[EXCERPTED DATA]
(* ===== verification/InterpValues.v ===== *)
(** * The values of the reference interpreter ([chl-interp/src/value.rs])

    Values, collections as key-to-value maps, the order that canonicalises them, their
    rendering and their equality.  A [Collection] is its entries.  [Display] and [total_cmp]
    call each other: a record or a collection is ordered by its rendering, and a collection is
    rendered in order.  [order_key] is what [total_cmp] reads of one value, so that both are
    functions of one value, by recursion on it.  Equality recurs into entries that are ranked
    and sorted first; the depth of the two values is its fuel.  The [Debug] rendering of a string is
    the parameter [debug_str]. *)

From stdpp Require Import list strings pretty.
From S2P Require Import Prelude Ordered.
Set Warnings "-register-all".
Local Open Scope Z_scope.

Inductive Value :=
  | VInt (i : Z)
  | VStr (s : string)
  | VBool (b : bool)
  | VUnit
  | VCommitTime (t : Z)
  | VRecord (fields : list (string * Value))
  | VVariant (tag : string) (payload : Value)
  | VNominal (ty ctor : string) (payload : Value)
  | VCollection (entries : list (Value * Value))
  | VPending.

Abbreviation Collection := (list (Value * Value)).

(** ** The order *)

(** What [total_cmp] reads of a value. *)
Inductive OrderKey :=
  | KUnit | KBool (b : bool) | KInt (i : Z) | KStr (s : string) | KTime (t : Z)
  | KVariant (tag : string) (payload : OrderKey)
  | KNominal (ty ctor : string) (payload : OrderKey)
  | KRecord (text : string) | KCollection (text : string) | KPending.

(** The inner [rank] of [total_cmp]. *)
Definition key_rank (k : OrderKey) : nat :=
  match k with
  | KUnit => 0 | KBool _ => 1 | KInt _ => 2 | KStr _ => 3 | KRecord _ => 4
  | KVariant _ _ => 5 | KCollection _ => 6 | KTime _ => 7 | KPending => 8 | KNominal _ _ _ => 9
  end.

#[export] Instance Z_ord : Ord Z := Z.compare.
#[export] Instance string_ord : Ord string := String.compare.
#[export] Instance bool_ord : Ord bool := fun a b => match a, b with false, true => Lt | true, false => Gt | _, _ => Eq end.

(** [Ordering::then_with]. *)
Definition then_with (c d : comparison) : comparison := match c with Eq => d | c => c end.

Fixpoint key_cmp (a b : OrderKey) : comparison :=
  match a, b with
  | KInt x, KInt y => cmp x y
  | KStr x, KStr y => cmp x y
  | KBool x, KBool y => cmp x y
  | KUnit, KUnit => Eq
  | KTime x, KTime y => cmp x y
  | KVariant x p, KVariant y q => then_with (cmp x y) (key_cmp p q)
  | KNominal t x p, KNominal u y q => then_with (cmp t u) (then_with (cmp x y) (key_cmp p q))
  | KRecord x, KRecord y | KCollection x, KCollection y => cmp x y
  | a, b => cmp (key_rank a) (key_rank b)
  end.

#[export] Instance key_ord : Ord OrderKey := key_cmp.

Section Values.
Context (debug_str : string -> string).

Definition join (sep : string) (l : list string) : string := String.concat sep l.

(** [Display] of a value, with what the order reads of it. *)
Fixpoint shown (v : Value) : string * OrderKey :=
  match v with
  | VInt i => (pretty i, KInt i)
  | VStr s => (debug_str s, KStr s)
  | VBool b => (if b then "true" else "false", KBool b)
  | VUnit => ("()", KUnit)
  | VCommitTime t => ("t" +:+ pretty t, KTime t)
  | VPending => ("?", KPending)
  | VRecord fields =>
      let sorted := sort_keys fst (map (fun '(n, v) => (n, (shown v).1)) fields) in
      let text := "(" +:+ join ", " (map (fun '(n, s) => n +:+ ": " +:+ s) sorted) +:+ ")" in
      (text, KRecord text)
  | VVariant tag payload =>
      let '(s, k) := shown payload in ("`" +:+ tag +:+ "(" +:+ s +:+ ")", KVariant tag k)
  | VNominal ty ctor payload =>
      let '(s, k) := shown payload in (ty +:+ "::" +:+ ctor +:+ "(" +:+ s +:+ ")", KNominal ty ctor k)
  | VCollection entries =>
      let sorted := sort_keys (fun '(k, v) => (k.2, v.2)) (map (fun '(k, v) => (shown k, shown v)) entries) in
      let dense := forallb id (imap (fun i '(k, _) => match k.2 with KInt n => n =? Z.of_nat i | _ => false end) sorted) in
      let text := "[" +:+ join ", " (map (fun '(k, v) => if dense then v.1 else k.1 +:+ " -> " +:+ v.1) sorted) +:+ "]" in
      (text, KCollection text)
  end.

Definition to_string (v : Value) : string := (shown v).1.
Definition order_key (v : Value) : OrderKey := (shown v).2.

(** [total_cmp]. *)
Definition total_cmp (a b : Value) : comparison := cmp (order_key a) (order_key b).

(** ** Equality *)

(** The inner [context], [commit_time] and [replace] of [ranked_commit_times]. *)
Fixpoint context (key : Value) : option Value :=
  match key with
  | VCommitTime _ => Some VUnit
  | VVariant tag payload => VVariant tag <$> context payload
  | _ => None
  end.

Fixpoint commit_time (key : Value) : option Z :=
  match key with
  | VCommitTime t => Some t
  | VVariant _ payload => commit_time payload
  | _ => None
  end.

Fixpoint replace (key : Value) (rank : Z) : Value :=
  match key with
  | VCommitTime _ => VCommitTime rank
  | VVariant tag payload => VVariant tag (replace payload rank)
  | other => other
  end.

(** [binary_search] of a sorted vector, where an element that occurs occurs once. *)
Fixpoint position_of (t : Z) (l : list Z) : nat :=
  match l with [] => 0 | u :: l => if t =? u then 0 else S (position_of t l) end.

Section Ranked.
Context (eq : Value -> Value -> bool).

(** A commit time joins the times of its context. *)
Fixpoint push_time (c : Value) (t : Z) (by_context : list (Value * list Z)) : list (Value * list Z) :=
  match by_context with
  | [] => [(c, [t])]
  | (k, times) :: rest => if eq k c then (k, times ++ [t]) :: rest else (k, times) :: push_time c t rest
  end.

Definition by_context (entries : Collection) : list (Value * list Z) :=
  map (fun '(k, times) => (k, sort_keys id times))
    (foldl (fun acc '(key, _) =>
      match context key, commit_time key with Some c, Some t => push_time c t acc | _, _ => acc end) [] entries).

(** [ranked_commit_times]; every context was collected. *)
Definition ranked_commit_times (entries : Collection) : Collection :=
  map (fun '(key, value) =>
    match context key, commit_time key with
    | Some c, Some t =>
        match List.find (fun '(k, _) => eq k c) (by_context entries) with
        | Some (_, times) => (replace key (Z.of_nat (position_of t times)), value)
        | None => (key, value)
        end
    | _, _ => (key, value)
    end) entries.
End Ranked.

(** [Collection::sorted]. *)
Definition sorted (c : Collection) : Collection := sort_keys (fun '(k, v) => (order_key k, order_key v)) c.

Fixpoint depth (v : Value) : nat :=
  match v with
  | VRecord fields => S (foldr Nat.max 0%nat (map (fun '(_, v) => depth v) fields))
  | VVariant _ payload | VNominal _ _ payload => S (depth payload)
  | VCollection entries => S (foldr Nat.max 0%nat (map (fun '(k, v) => Nat.max (depth k) (depth v)) entries))
  | _ => 1
  end.

(** Both halves of two pairs, row by row: [zip] and [all]. *)
Definition all_pairs {A B} (f : A -> A -> bool) (g : B -> B -> bool) (l r : list (A * B)) : bool :=
  forallb (fun '(x, y) => f x.1 y.1 && g x.2 y.2) (zip l r).

(** [PartialEq] of [Value] and of [Collection], over the depth. *)
Fixpoint value_eq_at (fuel : nat) (a b : Value) : bool :=
  match fuel with
  | O => false
  | S fuel =>
      match a, b with
      | VInt a, VInt b => a =? b
      | VStr a, VStr b => bool_decide (a = b)
      | VBool a, VBool b => Bool.eqb a b
      | VUnit, VUnit => true
      | VCommitTime a, VCommitTime b => a =? b
      | VRecord a, VRecord b =>
          (length a =? length b)%nat
          && all_pairs (fun x y => bool_decide (x = y)) (value_eq_at fuel) (sort_keys fst a) (sort_keys fst b)
      | VVariant t1 p1, VVariant t2 p2 => bool_decide (t1 = t2) && value_eq_at fuel p1 p2
      | VNominal n1 c1 p1, VNominal n2 c2 p2 => bool_decide (n1 = n2) && bool_decide (c1 = c2) && value_eq_at fuel p1 p2
      | VCollection a, VCollection b =>
          let a := ranked_commit_times (value_eq_at fuel) a in
          let b := ranked_commit_times (value_eq_at fuel) b in
          (length a =? length b)%nat && all_pairs (value_eq_at fuel) (value_eq_at fuel) (sorted a) (sorted b)
      | _, _ => false
      end
  end.

Definition value_eq (a b : Value) : bool := value_eq_at (Nat.max (depth a) (depth b)) a b.

(** ** Building collections *)

(** [windows(2).find]: the first of two neighbours that are equal. *)
Fixpoint repeated (l : list Value) : option Value :=
  match l with
  | a :: ((b :: _) as rest) => if value_eq a b then Some a else repeated rest
  | _ => None
  end.

(** [Collection::try_from_entries]: the entries, or a key that two of them share. *)
Definition try_from_entries (entries : Collection) : Value + Collection :=
  match repeated (sort_keys order_key (map fst entries)) with
  | Some key => inl key
  | None => inr entries
  end.

(** [Collection::from_entries]: a panic is [None]. *)
Definition from_entries (entries : Collection) : option Collection :=
  match try_from_entries entries with inl _ => None | inr c => Some c end.
End Values.

(** [Collection::from_list]. *)
Definition from_list (values : list Value) : Collection := imap (fun i v => (VInt (Z.of_nat i), v)) values.

(** ** [Debug] of a string of ASCII *)

Definition hex_digit (n : nat) : ascii := ascii_of_nat (if (n <? 10)%nat then 48 + n else 87 + n).

(** [char::escape_debug], with the double quote escaped and the single one not. *)
Definition escape_ascii (c : ascii) : string :=
  let n := nat_of_ascii c in
  if (n =? 0)%nat then "\0"
  else if (n =? 9)%nat then "\t"
  else if (n =? 10)%nat then "\n"
  else if (n =? 13)%nat then "\r"
  else if (n =? 34)%nat || (n =? 92)%nat then String "\" (String c EmptyString)
  else if ((32 <=? n) && (n <? 127))%nat then String c EmptyString
  else if (n <? 16)%nat then "\u{" +:+ String (hex_digit n) "}"
  else "\u{" +:+ String (hex_digit (n / 16)) (String (hex_digit (n mod 16)) "}").

Definition quote : ascii := ascii_of_nat 34.

Definition ascii_debug (s : string) : string :=
  String quote (String.concat "" (map escape_ascii (String.list_ascii_of_string s)) +:+ String quote EmptyString).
[/EXCERPTED DATA]
» **TASK PROMPT**
Looking over the records, find each line with the word "that" and copy it.

» **ANSWER AREA**
    Values, collections as key-to-value maps, the order that canonicalises them, their
    rendered in order.  [order_key] is what [total_cmp] reads of one value, so that both are
    functions of one value, by recursion on it.  Equality recurs into entries that are ranked
(** [binary_search] of a sorted vector, where an element that occurs occurs once. *)
(** [windows(2).find]: the first of two neighbours that are equal. *)
(** [Collection::try_from_entries]: the entries, or a key that two of them share. *)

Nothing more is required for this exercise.